(Saved data entries)
(** C4.  Exactly-once result delivery.  In every reachable world: no request
    was removed from the queue in more than one batch; no result slot was
    written more than once; every completion signal in the history is
    preceded by the write of that task's result slot; and a submit call that
    returns, returns the value that was written to its task's result slot. *)
Theorem exactly_once_delivery w :
  reachable second w ->
  NoDup (batched (log w)) /\
  NoDup (result_refs (log w)) /\
  log_ordered (log w) /\
  (forall t v, EvReturn t v ∈ log w -> exists s, v = Some s /\ EvResult t s ∈ log w) /\
  (forall c t w', calls w !! c = Some (AddWait t) ->
     step second (Resume c) w = Some w' ->
     exists tk s,
       heap w !! t = Some tk /\ task_result tk = Some s /\
       EvResult t s ∈ log w /\
       calls w' !! c = Some (AddReturned (Some s)) /\
       log w' = EvReturn t (Some s) :: log w).
Proof.
  intros Hr. pose proof (wf_reachable second w Hr) as Hwf.
  split; [|split; [|split; [|split]]].
  - pose proof (NoDup_seq 0 (length (heap w))) as Hnd.
    rewrite <- (wf_fifo second w Hwf) in Hnd.
    by apply NoDup_app in Hnd as (Hnd & _).
  - by apply (wf_results_once second).
  - by apply (wf_ordered second).
  - by apply (wf_returns second).
  - intros c t w' Hc Hs. rewrite step_resume, Hc in Hs.
    destruct (heap w !! t) as [tk|] eqn:Ht; [|done].
    destruct (task_done_event tk) eqn:Hd; simplify_eq.
    pose proof (wf_heap second w Hwf t tk Ht) as Hres. rewrite Hd in Hres.
    pose proof (wf_written second w Hwf t tk Ht Hd) as Hlog.
    exists tk, ("Processed " +:+ task_id tk). rewrite Hres.
    split; [done|]. split; [done|]. split; [done|]. split; [|done].
    simpl. apply list_lookup_insert_eq. by eapply lookup_lt_Some.
Qed.
(** Whatever a turn does, the invariant holds afterwards. *)
Lemma invariant_await st : Inv st -> Inv (stateOf (await st)).
Proof.
  intros HI. unfold await, awaitHead.
  destruct (fetchQueue st) as [|h rest] eqn:E; [exact HI|].
  fold fetch. destruct (fetch h) as [d| |e|] eqn:Hfetch; simpl.
  - now apply invariant_process.
  - now apply invariant_shift.
  - now apply invariant_shift.
  - exact HI.
Qed.

(** A turn that goes on leaves every height it wrote for closed by its
    progress update. *)
Lemma allClosed_await st st' :
  allClosed (writes st) -> await st = Continue st' -> allClosed (writes st').
Proof.
  unfold await, awaitHead. intros Hclosed.
  destruct (fetchQueue st) as [|h rest]; [intros H; inversion H; now subst|].
  fold fetch. destruct (fetch h) as [d| |e|] eqn:Hfetch; try discriminate.
  - set (st1 := mkLoop _ _ _ _ _ _ _ _ _).
    destruct (processBlock_effect st1 d) as (new & Hw & Hat & _ & _ & _ & _ & _ & Hcase).
    fold process in Hw, Hcase |- *. intros Hp. rewrite Hp in Hw, Hcase. simpl in Hw.
    destruct Hcase as (_ & (u & Hu & Hcl) & _).
    rewrite Hw. intros w Hin. apply in_app_or in Hin. destruct Hin as [Hin|Hin].
    + destruct (Hclosed w Hin) as (u' & Hu' & Hcl'). exists u'. split; [|assumption].
      apply in_or_app. now left.
    + rewrite Forall_forall in Hat. rewrite (Hat w Hin).
      exists u. split; [|assumption]. apply in_or_app. now right.
  - intros H. inversion H. now subst.
Qed.

Let reach :=
  reachable api retryFuel chainId endBlock concurrency callbackGiven.

(** The invariant holds in every state of every schedule. *)
Lemma reachable_invariant store startBlock s :
  reach (start chainId store startBlock) s ->
  Inv (loop s) /\
  ((forall e, point s <> Halted e) -> allClosed (writes (loop s))).
Proof.
  induction 1 as [|s s' Hreach [IHinv IHclosed] Hstep].
  - split; [apply invariant_initial|]. intros _ w [].
  - destruct Hstep as [st stl pt h Hin Hnew Hfetch
                      |st stl Hle
                      |st stl Hlt
                      |st stl st' Hhead Hawait
                      |st stl error st' Hhead Hawait]; simpl in *.
    + split; assumption.
    + split; [now apply invariant_fill|].
      intros _.
      destruct (fillQueue_fields endBlock concurrency st) as (_ & _ & _ & _ & -> & _).
      apply IHclosed. discriminate.
    + split; [assumption|]. intros _. apply IHclosed. discriminate.
    + split.
      * pose proof (invariant_await st IHinv) as HI. unfold await in HI.
        now rewrite Hawait in HI.
      * intros _. apply (allClosed_await st); [|exact Hawait].
        apply IHclosed. discriminate.
    + split.
      * pose proof (invariant_await st IHinv) as HI. unfold await in HI.
        now rewrite Hawait in HI.
      * intros Hne. exfalso. now apply (Hne error).
Qed.

(** *** The sequential reading is one of the schedules *)

Lemma process_never_waits st d st' : process st d <> AwaitForever st'.
Proof.
  intros H. destruct (processBlock_effect st d) as (new & _ & _ & _ & _ & _ & _ & _ & Hcase).
  fold process in Hcase. now rewrite H in Hcase.
Qed.

Lemma await_forever st st' :
  await st = AwaitForever st' ->
  st' = st /\ exists h rest, fetchQueue st = h :: rest /\ fetch h = FetchPending.
Proof.
  unfold await, awaitHead. destruct (fetchQueue st) as [|h rest]; [discriminate|].
  fold fetch. destruct (fetch h) as [d| |e|] eqn:Hfetch; try discriminate.
  - intros H. now apply process_never_waits in H.
  - intros H. inversion H. split; [reflexivity|]. now exists h, rest.
Qed.

(** Once the head of the queue is going to settle, the loop can be
    brought to the point where it has. *)
Lemma settle_head init st stl :
  reach init (mkAsync st stl Awaiting) ->
  (forall st', await st <> AwaitForever st') ->
  exists stl', reach init (mkAsync st stl' Awaiting) /\ headSettled st stl'.
Proof.
  intros Hreach Hsettles. unfold headSettled.
  destruct (fetchQueue st) as [|h rest] eqn:E; [now exists stl|].
  destruct (in_dec Z.eq_dec h stl) as [Hin|Hout]; [now exists stl|].
  exists (h :: stl). split; [|now left].
  eapply reach_step; [exact Hreach|]. apply step_settle.
  - rewrite E. now left.
  - exact Hout.
  - intros Hpending. apply (Hsettles st). unfold await, awaitHead.
    rewrite E. fold fetch. unfold fetch. now rewrite Hpending.
Qed.

Lemma run_reachable init fuel : forall st stl,
  reach init (mkAsync st stl AtLoopHead) ->
  exists stl' pt,
    reach init
      (mkAsync
         (resultState
            (run api retryFuel chainId endBlock concurrency callbackGiven fuel st))
         stl' pt).
Proof.
  induction fuel as [|fuel IH]; intros st stl Hreach.
  - now exists stl, AtLoopHead.
  - cbn [run]. destruct (Z.leb_spec (currentBlock st) endBlock) as [Hle|Hgt].
    + assert (Hfilled : reach init (mkAsync (fill st) stl Awaiting)).
      { eapply reach_step; [exact Hreach|]. now apply step_enter. }
      unfold turn. fold fill. fold await.
      destruct (await (fill st)) as [st'|e st'|st'] eqn:Hawait.
      * destruct (settle_head _ _ _ Hfilled) as (stl' & Hreach' & Hhead).
        { intros st0. rewrite Hawait. discriminate. }
        apply (IH st' stl'). eapply reach_step; [exact Hreach'|].
        now apply step_resume.
      * destruct (settle_head _ _ _ Hfilled) as (stl' & Hreach' & Hhead).
        { intros st0. rewrite Hawait. discriminate. }
        exists stl', (Halted e). simpl. eapply reach_step; [exact Hreach'|].
        now apply step_throw.
      * apply await_forever in Hawait. destruct Hawait as [-> _].
        now exists stl, Awaiting.
    + exists stl, Finished. simpl. eapply reach_step; [exact Hreach|].
      now apply step_exit.
Qed.

End Turns.

(** What [index] returns, or is left with when the model runs out of
    fuel, is a state of some schedule, so the invariant holds of it. *)
Lemma index_invariant api retryFuel chainId options store fuel :
  invariant api retryFuel (onProgress options)
            (resultState (index api retryFuel chainId options store fuel)).
Proof.
  unfold index.
  set (endHeight := resolveEnd api (endBlock options)).
  set (startHeight := resolveStart _ _ _).
  set (c := match concurrency options with Some c => c | None => 5 end).
  destruct (run_reachable api retryFuel chainId endHeight c (onProgress options)
                          (start chainId store startHeight) fuel
                          (initialState chainId store startHeight) [])
    as (stl & pt & Hreach); [apply reach_init|].
  apply reachable_invariant in Hreach. exact (proj1 Hreach).
Qed.

(** C1: in every state that a run can reach, with any concurrency and
    whatever the order in which the fetches in the queue settle, the
    writes sent to the store are in the order of their heights, the block
    inserts are in strictly increasing height order, each write carries
    the documents of its own height, and, unless the run has failed, every
    height written for has its progress update in the log: the three
    inserts and the progress update of a height are all sent before the
    first write of a later height. *)
Theorem persistence_in_height_order
        api retryFuel chainId endBlock concurrency callbackGiven store startBlock s :
  reachable api retryFuel chainId endBlock concurrency callbackGiven
            (start chainId store startBlock) s ->
  StronglySorted Z.le (map atHeight (writes (loop s))) /\
  StronglySorted Z.lt (blockInserts (writes (loop s))) /\
  Forall tagged (writes (loop s)) /\
  ((forall e, point s <> Halted e) -> allClosed (writes (loop s))).
Proof.
  intros Hreach.
  destruct (reachable_invariant _ _ _ _ _ _ _ _ _ Hreach) as [HI Hclosed].
  destruct HI as [_ _ Hh Hb Ht _ _ _ _]. repeat split; assumption.
Qed.

(** The example schedule is one the loop can follow. *)
Lemma sched7_reachable :
  reachable Examples.healthyNode 1 1 2 2 true
            (start 1 Db.emptyStore 0) Examples.sched7.
Proof.
  apply reach_step with (s := Examples.sched6).
  apply reach_step with (s := Examples.sched5).
  apply reach_step with (s := Examples.sched4).
  apply reach_step with (s := Examples.sched3).
  apply reach_step with (s := Examples.sched2).
  apply reach_step with (s := Examples.sched1).
  apply reach_step with (s := Examples.sched0).
  - apply reach_init.
  - apply step_enter. simpl. lia.
  - apply step_settle; [vm_compute; tauto|simpl; tauto|vm_compute; discriminate].
  - apply step_settle; [vm_compute; tauto|simpl; lia|vm_compute; discriminate].
  - apply step_resume; [vm_compute; tauto|vm_compute; reflexivity].
  - apply step_enter. vm_compute. discriminate.
  - apply step_settle; [vm_compute; tauto|simpl; lia|vm_compute; discriminate].
  - apply step_resume; [vm_compute; tauto|vm_compute; reflexivity].
Defined.

(** The theorem on a schedule over heights 0 to 2 with two fetches in
    flight, in which height 1 settles before height 0. *)
Lemma persistence_in_height_order_example :
  blockInserts (writes (loop Examples.sched7)) = [0; 1] /\
  StronglySorted Z.lt (blockInserts (writes (loop Examples.sched7))).
Proof.
  split; [reflexivity|].
  apply (persistence_in_height_order Examples.healthyNode 1 1 2 2 true
                                     Db.emptyStore 0 Examples.sched7).
  exact sched7_reachable.
Defined.

(** *** The range of a run *)

(** C2, as stated, fails: with a progress record at 9 and the chain at
    height 9, a run without an explicit start begins at 0, not at 10. *)
Lemma resume_restarts_at_zero :
  Db.getScanProgress Examples.gapStore 1 = Some (Examples.progressAt 9) /\
  resolveStart None (Db.getScanProgress Examples.gapStore 1)
               (resolveEnd Examples.nodeAtNine None) = 0 /\
  index Examples.nodeAtNine 1 1 Examples.noOptions Examples.gapStore 0 =
    OutOfFuel (initialState 1 Examples.gapStore 0).
Proof. repeat split. Qed.
(** C1. On every initialized heap and for every positive request, [myAlloc]
    places the request in the best-fit block: the free block of smallest
    size among the free blocks of at least the needed size (the payload
    plus 4 bytes of header, rounded up to a multiple of 8), the first of
    them in address order when several have that size. It returns the
    payload address of that block and leaves its header allocated. *)
Theorem myAlloc_selects_best_fit s bs n i fuel :
  heap_inv s bs → 0 < n → (length bs < fuel)%nat →
  is_best_fit bs (needed n) i →
  block_size_for n = needed n ∧
  ∃ s' h, myAlloc fuel s n = Some (s', payload_addr s bs i) ∧
          mem s' !! block_addr s bs i = Some h ∧
          alloc_bit h = true ∧ size_of h = needed n ∧
          heap_inv s' (place bs i (needed n)).
Proof.
  intros H Hn Hfuel Hbf.
  destruct (Hbf) as (b & Hi & _).
  pose proof (best_fit_size _ _ _ _ _ H Hn Hbf Hi) as (Hr & Hm & Hna & _).
  split. { apply block_size_for_needed. pose proof (inv_range _ _ H). lia. }
  destruct (myAlloc_fit s bs n i fuel H Hn Hbf Hfuel)
    as (s' & Ha & H' & Hhs & _).
  destruct (place_shape bs i b (needed n) Hi) as (rest & Hshape).
  pose proof (inv_blocks _ _ H') as Hb. rewrite Hshape in Hb.
  apply blocks_at_middle in Hb as (_ & (_ & _ & Hh & _) & _).
  simpl in Hh. rewrite Hhs in Hh.
  exists s', (hdr (needed n) (last_alloc true (take i bs)) true).
  split; [done|]. split; [done|].
  rewrite hdr_alloc_bit, hdr_size_of by done. done.
Qed.

Lemma myAlloc_selects_best_fit_witness :
  block_size_for 20 = needed 20 ∧
  ∃ s' h, myAlloc 6 heap_40_24_64 20
            = Some (s', payload_addr heap_40_24_64 blocks_40_24_64 2) ∧
          mem s' !! block_addr heap_40_24_64 blocks_40_24_64 2 = Some h ∧
          alloc_bit h = true ∧ size_of h = needed 20 ∧
          heap_inv s' (place blocks_40_24_64 2 (needed 20)).
Proof.
  apply (myAlloc_selects_best_fit heap_40_24_64 blocks_40_24_64 20 2 6).
  - apply check_heap_sound. vm_compute. reflexivity.
  - lia.
  - simpl. lia.
  - apply best_fit_check_sound. vm_compute. reflexivity.
Defined.

(** C2. When the best-fit block is strictly larger than the needed size,
    [myAlloc] splits it: the first needed-size bytes become an allocated
    block whose header keeps the prev-alloc-bit of the candidate, the rest
    becomes a free block right after it with alloc-bit 0, prev-alloc-bit 1
    and a footer holding the size of the rest in its last word; the address
    returned is the one just past the header of the allocated block. *)
Theorem myAlloc_splits_larger_block s bs n i b fuel :
  heap_inv s bs → 0 < n → (length bs < fuel)%nat →
  is_best_fit bs (needed n) i → bs !! i = Some b → needed n < bsize b →
  let A := block_addr s bs i in
  ∃ s' h0 h hr,
    myAlloc fuel s n = Some (s', A + sizeof_blockHeader) ∧
    mem s !! A = Some h0 ∧
    mem s' !! A = Some h ∧
    size_of h = needed n ∧ alloc_bit h = true ∧
    prev_alloc_bit h = prev_alloc_bit h0 ∧
    mem s' !! (A + needed n) = Some hr ∧
    size_of hr = bsize b - needed n ∧ alloc_bit hr = false ∧
    prev_alloc_bit hr = true ∧
    mem s' !! (A + bsize b - 4) = Some (bsize b - needed n) ∧
    heap_inv s' (take i bs ++
                 [Block (needed n) true; Block (bsize b - needed n) false] ++
                 drop (S i) bs).
Proof.
  intros H Hn Hfuel Hbf Hi Hlt A.
  pose proof (best_fit_size _ _ _ _ _ H Hn Hbf Hi) as (Hr & Hm & Hna & _ & Hf).
  pose proof (heap_inv_block _ _ _ _ H Hi)
    as (Hb8 & Hbm & _ & _ & _ & _ & _ & _ & Hh0 & _).
  destruct (myAlloc_fit s bs n i fuel H Hn Hbf Hfuel)
    as (s' & Ha & H' & Hhs & _).
  unfold place in H'. rewrite Hi in H'.
  destruct (Z.eqb_spec (bsize b) (needed n)) as [?|_]; [lia|].
  pose proof (inv_blocks _ _ H') as Hb.
  apply blocks_at_middle in Hb as (_ & (_ & _ & Hh & _) & Hrest).
  simpl in Hh, Hrest. rewrite Hhs in Hh, Hrest.
  destruct Hrest as (Hr8 & Hrm & Hhr & Hfr & _).
  specialize (Hfr eq_refl). fold (block_addr s bs i) in Hh, Hhr, Hfr.
  fold A in Hh, Hhr, Hfr, Hh0.
  replace (A + needed n + (bsize b - needed n) - 4)
    with (A + bsize b - 4) in Hfr by lia.
  rewrite Hf in Hh0.
  eexists s', _, _, _.
  split; [exact Ha|]. split; [exact Hh0|]. split; [exact Hh|].
  rewrite !hdr_size_of, !hdr_alloc_bit, !hdr_prev_alloc_bit by (try done; lia).
  repeat (split; [done|]). exact H'.
Qed.
(** Case analysis on the store: which of the first five queries fail, and
    which tables exist. *)
Ltac split_world w :=
  destruct w as [cs rs js us fs dt];
  destruct fs as [|[|] [|[|] [|[|] [|[|] [|[|] fs]]]]];
  destruct cs as [cs|], rs as [rs|].

(** Case analysis on the tests a statement makes on the tables. *)
Ltac branches :=
  repeat match goal with
         | |- context [match Sql.text_of ?w ?v with _ => _ end] =>
             destruct (Sql.text_of w v) eqn:?; cbn
         | |- context [if ?b then _ else _] => destruct b eqn:?; cbn
         | |- context [match List.filter ?f ?l with _ => _ end] =>
             destruct (List.filter f l) eqn:?; cbn
         end.

Lemma findByJobId_total
    (sorter : forall A : Type, (A -> A -> bool) -> list A -> list A)
    (jobId : string) (w : World) :
  exists cs w' l,
    commentModel.findByJobId sorter jobId w = (Ok cs, w', l)
    /\ (failed_query l = true -> cs = []).
Proof.
  destruct w as [cs rs js us fs dt].
  destruct fs as [|[|] [|[|] [|[|] fs]]]; destruct cs as [cs|], rs as [rs|];
    run_model; do 3 eexists; (split; [reflexivity|]); cbn; congruence.
Qed.

(** ** Ownership-gated handlers *)

Section Guards.

Variable sorter : forall A : Type, (A -> A -> bool) -> list A -> list A.
Context `{Models}.
Variable parseFloat : JsVal -> float.





End Guards.

(** ** Loading a comment or a reply writes nothing when it finds one *)

Lemma filter_head {A : Type} (f : A -> bool) (l : list A) (x : A) (rest : list A) :
  List.filter f l = x :: rest -> In x l /\ f x = true.
Proof.
  intros Hf. apply filter_In. rewrite Hf. now left.
Qed.

Lemma findById_Some
    (sorter : forall A : Type, (A -> A -> bool) -> list A -> list A)
    (commentId : string) (w w1 : World) (l1 : list Call)
    (comment : CommentRow) (replyRows : list ReplyRow) :
  commentModel.findById sorter commentId w = (Ok (Some (comment, replyRows)), w1, l1) ->
  read_only l1 = true /\ failed_query l1 = false
  /\ comments w1 = comments w /\ replies w1 = replies w
  /\ jobs w1 = jobs w /\ users w1 = users w
  /\ exists cs, comments w = Some cs /\ In comment cs /\ cr_id comment = commentId.
Proof.
  destruct w as [cs rs js us fs dt].
  destruct fs as [|[|] [|[|] [|[|] fs]]]; destruct cs as [cs|], rs as [rs|];
    run_model; try discriminate;
    try (destruct (List.filter _ cs) as [|row0 rows] eqn:Hf; cbn; try discriminate;
         intros [= <- <- <- <-]; cbn; apply filter_head in Hf as [Hin Heq];
         apply String.eqb_eq in Heq; repeat split; eauto).
Qed.




(** With the tables in place and no fault on the way, the load finds what is
    stored. *)
Lemma findById_healthy
    (sorter : forall A : Type, (A -> A -> bool) -> list A -> list A)
    (commentId : string) (w : World) (cs : list CommentRow) (rs : list ReplyRow)
    (c : CommentRow) (more : list CommentRow) :
  comments w = Some cs -> replies w = Some rs -> faults w = [] ->
  List.filter (fun c' => String.eqb (cr_id c') commentId) cs = c :: more ->
  commentModel.findById sorter commentId w
  = (Ok (Some (c, sorter ReplyRow Sql.reply_leb (replies_of_comment commentId rs))),
     w,
     [DbQuery (TableExists Comments) false; DbQuery (SelectComment commentId) false;
      DbQuery (SelectRepliesOf commentId) false]).
Proof.
  destruct w as [cs0 rs0 js us fs]. cbn. intros -> -> -> Hf.
  run_model. rewrite Hf. reflexivity.
Qed.

Lemma findReplyById_healthy (replyId : string) (w : World) (rs : list ReplyRow)
    (r : ReplyRow) (more : list ReplyRow) :
  replies w = Some rs -> faults w = [] ->
  List.filter (fun r' => String.eqb (rr_id r') replyId) rs = r :: more ->
  commentModel.findReplyById replyId w
  = (Ok (Some r), w,
     [DbQuery (TableExists Replies) false; DbQuery (SelectReply replyId) false]).
Proof.
  destruct w as [cs0 rs0 js us fs]. cbn. intros -> -> Hf.
  run_model. rewrite Hf. reflexivity.
Qed.


Section Ownership.

Variable sorter : forall A : Type, (A -> A -> bool) -> list A -> list A.
Context `{Models}.
Variable parseFloat : JsVal -> float.




End Ownership.



(** ** Validation of job creation *)

Lemma field_missing (req : Req) (name : string) :
  body req !! name = None -> truthy (field req name) = false.
Proof. unfold field. now intros ->. Qed.

Lemma createJob_falsy `{Models} (parseFloat : JsVal -> float) (req : Req) (w : World) :
  truthy (field req "title") && truthy (field req "description")
  && truthy (field req "budget") && truthy (field req "category") = false ->
  jobController.createJob parseFloat req w =
    (Ok (failure 400 "Missing required fields (title, description, budget, category)"),
     w, []).
Proof.
  intros Hf. unfold jobController.createJob, try_catch.
  destruct (truthy (field req "title")), (truthy (field req "description")),
    (truthy (field req "budget")), (truthy (field req "category"));
    try discriminate; reflexivity.
Qed.

(** C5: a job-creation request whose body lacks title, description, budget or
    category is answered 400; the handler makes no call at all, so
    [jobModel.create] is not invoked, and the store is as before. *)
Theorem createJob_missing_field `{Models} (parseFloat : JsVal -> float)
    (req : Req) (w : World) :
  (exists name, In name required /\ body req !! name = None) ->
  jobController.createJob parseFloat req w =
    (Ok (failure 400 "Missing required fields (title, description, budget, category)"),
     w, []).
Proof.
  intros (name & Hin & Hmiss). apply createJob_falsy.
  apply field_missing in Hmiss.
  simpl in Hin. destruct Hin as [<-|[<-|[<-|[<-|[]]]]]; rewrite Hmiss;
    now rewrite ?andb_false_r.
Qed.

(** The scenario of the specification: a job without [budget]. *)
Lemma createJob_missing_field_witness :
  jobController.createJob (H := spec_models) parseFloat_number
    (demo_req "alice" [("title", JStr "Logo"); ("description", JStr "Design a logo");
                       ("category", JStr "design")])
    demo_world =
    (Ok (failure 400 "Missing required fields (title, description, budget, category)"),
     demo_world, []).
Proof.
  apply (createJob_missing_field (H := spec_models)).
  exists "budget". split; [simpl; tauto | reflexivity].
Defined.

(** ** The update object *)

Lemma lookup_cond_insert (b : bool) (name k : string) (v : JsVal)
    (m : gmap string JsVal) :
  (if b then <[name := v]> m else m) !! k =
  if String.eqb name k then (if b then Some v else m !! k) else m !! k.
Proof.
  destruct (String.eqb_spec name k) as [->|Hne]; destruct b; try reflexivity.
  - apply lookup_insert_eq.
  - now apply lookup_insert_ne.
Qed.

Lemma updatedData_lookup (parseFloat : JsVal -> float) (req : Req) (k : string) :
  jobController.updatedData_of parseFloat req !! k =
  if has_key k updatable && truthy (field req k)
  then Some (written_value parseFloat k (field req k))
  else None.
Proof.
  unfold jobController.updatedData_of. cbv zeta.
  rewrite !lookup_cond_insert, lookup_empty.
  unfold updatable, written_value. rewrite !has_key_cons.
  rewrite !(String.eqb_sym k).
  destruct (String.eqb_spec "status" k) as [<-|]; [cbn; now destruct (truthy _)|].
  destruct (String.eqb_spec "skills" k) as [<-|]; [cbn; now destruct (truthy _)|].
  destruct (String.eqb_spec "category" k) as [<-|]; [cbn; now destruct (truthy _)|].
  destruct (String.eqb_spec "budget" k) as [<-|]; [cbn; now destruct (truthy _)|].
  destruct (String.eqb_spec "description" k) as [<-|]; [cbn; now destruct (truthy _)|].
  destruct (String.eqb_spec "title" k) as [<-|]; [cbn; now destruct (truthy _)|].
  reflexivity.
Qed.

Lemma apply_update_stored (updatedData : gmap string JsVal) (j : Job) (k : string) :
  updatedData !! k = None -> stored k (apply_update updatedData j) = stored k j.
Proof.
  intros Hk. unfold stored, apply_update.
  destruct (String.eqb_spec k "title") as [->|]; [cbn; now rewrite Hk|].
  destruct (String.eqb_spec k "description") as [->|]; [cbn; now rewrite Hk|].
  destruct (String.eqb_spec k "budget") as [->|]; [cbn; now rewrite Hk|].
  destruct (String.eqb_spec k "category") as [->|]; [cbn; now rewrite Hk|].
  destruct (String.eqb_spec k "skills") as [->|]; [cbn; now rewrite Hk|].
  destruct (String.eqb_spec k "status") as [->|]; [cbn; now rewrite Hk|].
  reflexivity.
Qed.

(** C10: the update object holds a member exactly when it is one of title,
    description, budget, category, skills, status and its value in the body
    is truthy, so an absent or falsy member is left out and no other member
    is ever passed on; the owner's request hands exactly this object to
    [jobModel.update], the only write of the handler; and an update that
    writes the members of the object leaves every other stored field as it
    was. *)
Theorem updateJob_truthy_fields_only `{Models} (parseFloat : JsVal -> float)
    (req : Req) :
  (forall k,
      jobController.updatedData_of parseFloat req !! k =
      if has_key k updatable && truthy (field req k)
      then Some (written_value parseFloat k (field req k))
      else None)
  /\ (forall w, exists r w' l,
        jobController.updateJob parseFloat req w = (r, w', l)
        /\ forall c, In c l -> call_writes c = true ->
             c = JobUpdate (params_jobId req)
                           (jobController.updatedData_of parseFloat req))
  /\ (forall k job,
        truthy (field req k) = false ->
        stored k (apply_update (jobController.updatedData_of parseFloat req) job)
        = stored k job).
Proof.
  split; [apply updatedData_lookup|]. split.
  - intros w.
    unfold jobController.updateJob, jobModel.findById,
      jobModel.update, userModel.findById,
      try_catch, bind, ret, call.
    destruct (jobModel_findById (params_jobId req) w) as [[[job|]|e] w1]; cbn.
    + destruct (String.eqb (j_userId job) (user_userId req)); cbn.
      * destruct (jobModel_update _ _ w1) as [[updated|e] wm]; cbn;
          [destruct (userModel_findById _ wm) as [[user|e] w2]; cbn|];
          do 3 eexists; (split; [reflexivity|]);
          intros c Hin Hw; cbn in Hin; intuition (subst; try discriminate; auto).
      * do 3 eexists; (split; [reflexivity|]);
          intros c Hin Hw; cbn in Hin; intuition (subst; try discriminate; auto).
    + do 3 eexists; (split; [reflexivity|]);
        intros c Hin Hw; cbn in Hin; intuition (subst; try discriminate; auto).
    + do 3 eexists; (split; [reflexivity|]);
        intros c Hin Hw; cbn in Hin; intuition (subst; try discriminate; auto).
  - intros k job Hf. apply apply_update_stored.
    rewrite updatedData_lookup, Hf. now rewrite andb_false_r.
Qed.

(What this task involves) Return only the lines between the one holding "destruct fs as [|[|] [|[|] [|[|] [|[|]" and the one holding "context [match Sql.text_of", inclusive, exactly as they appear above.

(Task solution)
  destruct fs as [|[|] [|[|] [|[|] [|[|] [|[|] fs]]]]];
  destruct cs as [cs|], rs as [rs|].

(** Case analysis on the tests a statement makes on the tables. *)
Ltac branches :=
  repeat match goal with
         | |- context [match Sql.text_of ?w ?v with _ => _ end] =>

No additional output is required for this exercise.